Современный грузинский рассказ - Нодар Владимирович Думбадзе
Шрифт:
Интервал:
Закладка:
— Эй! — окликнул его чей-то голос.
Дато не ответил.
— Кто ты? — снова спросил голос.
Дато пошел быстрее: ему не хотелось ни отвечать, ни останавливаться. Шаги за его спиной понемногу стихли и пропали совсем. Снова стало тихо, и Дато вдруг неожиданно для себя самого заплакал. Он шел, и слезы неудержимо лились из глаз. Ночь была темной, никто не мог увидеть его слез, и это его утешало и огорчало одновременно. Подняв лицо к мутному небу, он плакал, с удовольствием ощущая, как струйки дождя смывают слезы, принося душе удивительное облегчение. Ему показалось, что в эту минуту он освобождается от какой-то тяжелой, непосильной ноши…
Дато остановился.
— Эй! — снова послышался тот же голос.
Дато помолчал, прислушиваясь к далеким раскатам грома, потом отозвался:
— Э-гей!
— Ты кто?
— А ты?
— Подожди меня, — голос звучал ближе.
— Ладно, — ответил Дато, — подожду…
Ну вот и кончилось детство.
Перевод Л. Громеко.
ТАМАЗ ГОДЕРДЗИШВИЛИ
БАКАША
Не знал Бакаша, как быть: сказать генеральному директору пару теплых слов или молча повернуться и уйти. Правда, он сознавал, что взбешенный, багровый от гнева Псхулухиа не так уж и неправ. Чувствовал Бакаша свою вину, но не в этом была суть. Не об этом думал он сейчас, невольно вытянувшись перед генеральным директором и нащупывая средними пальцами швы на брюках. Бакаша размышлял о своих парнях — почему они не вышли на субботник, — ни один не явился, хотя он приказал им выйти убрать двор. А Псхулухиа бушевал:
— Слышишь, Бакашвили! Если не способен управлять гаражом, нечего было браться, нечего занимать должность директора, любезный! Всего пятнадцать шоферов под твоим началом! С пятнадцатью работниками не можешь управиться, командир, фронтовик! А еще генералом был, говоришь! — последнюю фразу Псхулухиа повторял уже в четвертый раз, и окружавшие его подхалимы угодливо расхохотались и хохотали до упаду, кое-кто даже утирал слезы.

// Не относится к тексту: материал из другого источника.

(* ===== verification/HostRun.v ===== *)
(** * Programs over the flash harness

    What the crash sweeps ([CrashSweep], [ApiSweep]) share: calls of the file
    system on a flash of the harness, the settings of the harness that they
    change between the calls, and the reading of its log. *)

From S2P Require Export SlotProbe HostFlash.

#[local] Open Scope Z_scope.
#[local] Open Scope fffs_scope.

(** The [int err] of a tool: an error, or [FFFS_OK]. *)
Abbreviation result := (sum fffs_status unit).

Definition is_ok (r : result) : bool := match r with inr _ => true | inl _ => false end.

Definition status_of {A} (r : fffs_status + A) : result :=
  match r with inl err => inl err | inr _ => inr tt end.

Section HostRun.
Context {U : Type} {cfg : ffsv_flash_config}.
#[local] Abbreviation backend := (@fffs_host_backend_from_verify_flash U cfg).

(** A file system call on a flash, with its structure and its handles: the
    status or result, and what the call leaves.  [None]: no result. *)
Definition run_fs {A} (m : @M backend A) (w : @world backend)
  : option ((fffs_status + A) * @world backend) :=
  match m w with
  | (NoFuel, _) => None
  | (Ok a, w') => match w_ctx w' with Some _ => Some (inr a, w') | None => None end
  | (Err e, w') => match w_ctx w' with Some _ => Some (inl e, w') | None => None end
  end.

(** A fresh [struct fffs] over a flash. *)
Definition fresh_fs (c : @vstate U) : @world backend :=
  mk_world (Some c : @be_ctx backend) fffs_zero ∅.

(** A copy of the flash, without sampler. *)
Definition clone_flash (flash : ffsv_flash) (stats : U) : @vstate U :=
  mk_vstate (ffsv_flash_cow_clone flash) sampler_zero stats.

(** A change of the harness's settings, through the [flash] pointer. *)
Definition on_flash (f : @vstate U -> @vstate U)
    (w : @world backend) : @world backend :=
  match w_ctx w with
  | Some c => mk_world (Some (f c) : @be_ctx backend) (w_fs w) (w_files w)
  | None => w
  end.

Definition with_failure (failure : ffsv_failure_injection) (c : @vstate U)
  : @vstate U :=
  mk_vstate (set_failure failure (vs_flash c)) (vs_sampler c) (vs_user c).

Definition with_sampler (sm : @ffsv_fault_sampler U) (c : @vstate U)
  : @vstate U := mk_vstate (vs_flash c) sm (vs_user c).

Definition log_has_injected_sequence (flash : ffsv_flash) (sequence : Z) : bool :=
  existsb (fun r => (or_sequence r =? sequence) && or_injected r) (vf_log flash).

End HostRun.

Definition is_mutation (r : ffsv_op_record) : bool :=
  bool_decide (or_type r = FFSV_OP_PROGRAM) || bool_decide (or_type r = FFSV_OP_ERASE).

Definition sweep_op_mask (staged : bool) : Z :=
  let mask := Z.lor (Z.shiftl 1 (op_code FFSV_OP_PROGRAM))
                (Z.shiftl 1 (op_code FFSV_OP_ERASE)) in
  if staged then Z.lor mask (Z.shiftl 1 (op_code FFSV_OP_COMMIT_STAGED)) else mask.

(** ** Facts *)

Section HostFacts.
Context {U : Type} {cfg : ffsv_flash_config}.
#[local] Abbreviation backend := (@fffs_host_backend_from_verify_flash U cfg).

Lemma run_fs_ok {A} (m : @M backend A) w a w' :
  run_fs m w = Some (inr a, w') -> m w = (Ok a, w').
Proof.
  unfold run_fs. destruct (m w) as [[b | e |] w1]; destruct (w_ctx w1); try done.
  by intros [= <- <-].
Qed.

End HostFacts.
(* ===== verification/DeviceCalls.v ===== *)
(** * The calls of the backend

    The file system reaches its device through the three callbacks of the
    backend only: what an operation leaves of the device is what a sequence of
    reads, programs and erases leaves of it.  One lemma for each loop and for
    each operation that others call; the [calls_tac] tactic walks the rest. *)

From S2P Require Export Fastffs HashIndex RamIndex.

Section DeviceCalls.
Context `{Backend}.

Inductive backend_call : Type :=
  | CALL_READ (offset size : Z)
  | CALL_PROGRAM (offset : Z) (buffer : list Z)
  | CALL_ERASE (offset size : Z).

(** What the call leaves of the device. *)
Definition run_call (c : be_ctx) (call : backend_call) : be_ctx :=
  match call with
  | CALL_READ offset size => snd (be_read c offset size)
  | CALL_PROGRAM offset buffer => snd (be_program c offset buffer)
  | CALL_ERASE offset size => snd (be_erase c offset size)
  end.

Definition run_calls (c : be_ctx) (calls : list backend_call) : be_ctx :=
  foldl run_call c calls.

Lemma run_calls_app c l l' : run_calls c (l ++ l') = run_calls (run_calls c l) l'.
Proof. apply foldl_app. Qed.

(** The operation makes calls of the backend, whatever its outcome. *)
Definition makes_calls {A} (m : M A) : Prop :=
  forall w, exists calls, w_ctx (snd (m w)) = run_calls (w_ctx w) calls.

Lemma calls_none {A} (m : M A) :
  (forall w, w_ctx (snd (m w)) = w_ctx w) -> makes_calls m.
Proof. intros Hm w. by exists []. Qed.

Lemma calls_bind {A B} (m : M A) (k : A -> M B) :
  makes_calls m -> (forall a, makes_calls (k a)) -> makes_calls (bind m k).
Proof.
  intros Hm Hk w. unfold bind. destruct (Hm w) as [l Hl].
  destruct (m w) as [[a | e |] w1]; cbn [snd] in Hl; [| by exists l..].
  destruct (Hk a w1) as [l' Hl']. exists (l ++ l').
  by rewrite run_calls_app, <- Hl.
Qed.

Lemma calls_try {A} (m : M A) : makes_calls m -> makes_calls (try_ m).
Proof.
  intros Hm w. unfold try_. destruct (Hm w) as [l Hl]. exists l. rewrite <- Hl.
  by destruct (m w) as [[a | e |] w1].
Qed.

— Я не был генералом… Я полковник… — в четвертый же раз ответил Бакашвили на грубую, бестактную остроту.
— Какая разница? Такому, как ты, 15 гусей не вверит человек… Да на войне… полковник — маленький, что ли, чин, а?! Какая разница, генералом был или полковником?!

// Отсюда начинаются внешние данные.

Lemma compare_model_ok model (w w' : @world sweep_backend) :
  compare_model model w = (Ok tt, w') -> model_seen model w w'.
Proof.
  unfold compare_model, bind. destruct (compare_files 0 model 0 w) as [[n | e |] w1] eqn:Hf;
    try done.
  apply compare_files_ok in Hf as [-> Hseen]. cbn [fffs_dir_open].
  destruct (count_entries_loop fuel dir_zero 0 w1) as [[[count dir] | e |] w2] eqn:Hc;
    simpl; try done; rewrite Hc; try done.
  unfold fffs_dir_status, fffs_dir_close.
  destruct (d_status dir) eqn:Hst; simpl; try done.
  destruct (d_closed dir) eqn:Hcl; simpl; try done.
  unfold guard_err, fail, ret. destruct (Z.eqb_spec count (0 + model_count model)); simpl; try done.
  subst count. intros [= <-]. by exists w1, dir.
Qed.

(** The check by the inspector, then the files from before or from after. *)
Definition image_recovered (before after : sweep_model) (w : @world sweep_backend) : Prop :=
  exists summary w1, fffs_inspect_check w = (Ok summary, w1) /\
    summary_corrupt summary = false /\
    ((exists w2, model_seen before w1 w2) \/
     (exists err w2 w3, compare_model before w1 = (Err err, w2) /\ model_seen after w2 w3)).

Lemma check_invariants_ok before after (w w' : @world sweep_backend) :
  check_invariants before after w = (Ok tt, w') -> image_recovered before after w.
Proof.
  unfold check_invariants, check_invariants_ex, image_recovered, bind, try_, guard_err.
  destruct (fffs_inspect_check w) as [[summary | e |] w1]; try done.
  destruct (summary_corrupt summary) eqn:Hs; [done |]. simpl.
  destruct (compare_model before w1) as [[[] | e |] w2] eqn:Hb; try done; intros Hrun;
    exists summary, w1; (split; [done |]); (split; [done |]).
  - left. exists w2. by apply compare_model_ok.
  - right. exists e, w2, w'. split; [done |]. by apply compare_model_ok.
Qed.

(** What a crash of [op] at the operation number [sequence] of the harness has
    to lead to: the injected failure took place, and the flash that the crash
    left mounts and shows the files of [before] or those of [after]. *)
Definition crash_recovers (base_flash : ffsv_flash) (op : sweep_op)
    (before after : sweep_model) (sequence : Z) (phase : ffsv_failure_phase) : Prop :=
  exists stats w1 r w2 c w3,
    run_fs (sweep_mount_fs index_heads_count) (fresh_fs (clone_flash base_flash stats)) =
      Some (inr tt, w1) /\
    run_fs (execute_op op) (on_flash (with_failure (sweep_failure sequence phase)) w1) =
      Some (r, w2) /\
    w_ctx (on_flash (with_failure failure_zero) w2) = Some c /\
    log_has_injected_sequence (vs_flash c) sequence = true /\
    run_fs (sweep_mount_fs index_heads_count) (fresh_fs c) = Some (inr tt, w3) /\
    image_recovered before after w3.

Lemma crash_attempt_ok base_flash op before after sequence phase stats :
  crash_attempt index_heads_count base_flash op before after sequence phase stats =
    Some (inr tt) ->
  crash_recovers base_flash op before after sequence phase.
Proof.
  unfold crash_attempt, crash_recovers.
  destruct (run_fs (sweep_mount_fs _) (fresh_fs (clone_flash _ _))) as [[[e | []] w1] |] eqn:H1;
    try done.
  destruct (run_fs (execute_op op) _) as [[r w2] |] eqn:H2; [| done].
  destruct (w_ctx (on_flash (with_failure failure_zero) w2)) as [c |] eqn:Hc; [| done].
  destruct (log_has_injected_sequence (vs_flash c) sequence) eqn:Hi; [| done]. simpl negb.
  destruct (run_fs (sweep_mount_fs _) (fresh_fs c)) as [[[e | []] w3] |] eqn:H3; try done.
  destruct (run_fs (check_invariants before after) w3) as [[[e | []] w4] |] eqn:H4; try done.
  intros _. exists stats, w1, r, w2, c, w3. repeat (split; [done |]).
  apply run_fs_ok in H4. by eapply check_invariants_ok.
Qed.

Бакашвили понимал: генеральный директор в самом деле не соображал, что нес. В 1941 году Псхулухиа, избегая отправки на фронт, раздобыл такую справку о здоровье, что, если б сказанное в ней соответствовало истине, костей бы его давно не было и родные давно б позабыли о нем… Эта справка ему даже карьеры стоила — чтобы не обвинили в дезертирстве, он с того злополучного для него года вплоть до 1955 постоянно проходил комиссию, которая «подтверждала» диагноз. Вот почему он достиг лишь поста генерального директора одного из разбросанных по всему городу учреждений. И Псхулухиа уверял всех, грустно улыбаясь, что здоровье подкачало, помешало ему получить форму № 27 (как будто он никогда ничего не добывал), не то занимал бы должность посолидней. Как знать. Так, вероятно, и было бы…
Вот о чем думал, стоя перед ним, Бакашвили — заведующий пятнадцатишоферным гаражом. Вот почему не двигался с места.
А генеральный директор гремел:
— На что похожа территория гаража! Как мне показать ее комиссии?! Не можешь работать, не умеешь — не надо, никто не неволит!
«Полк стоял, готовый к атаке. Бакашвили чуть ли не шепотом скомандовал: «Равняйся!» Триста человек затаили дыхание. «Смирно!» — почти про себя сказал он, и солдаты вытянулись в струнку. «Вольно!» — приказал он снова. Бакашвили ободрял солдат перед трудным боем, но не повышал голоса, не бил себя кулаком в грудь, говорил, как обычно, спокойно, словно с одним человеком. И ни слова, ни звука не пропустили солдаты, влюбленно глядя на Деда. А было Деду — сорок три года».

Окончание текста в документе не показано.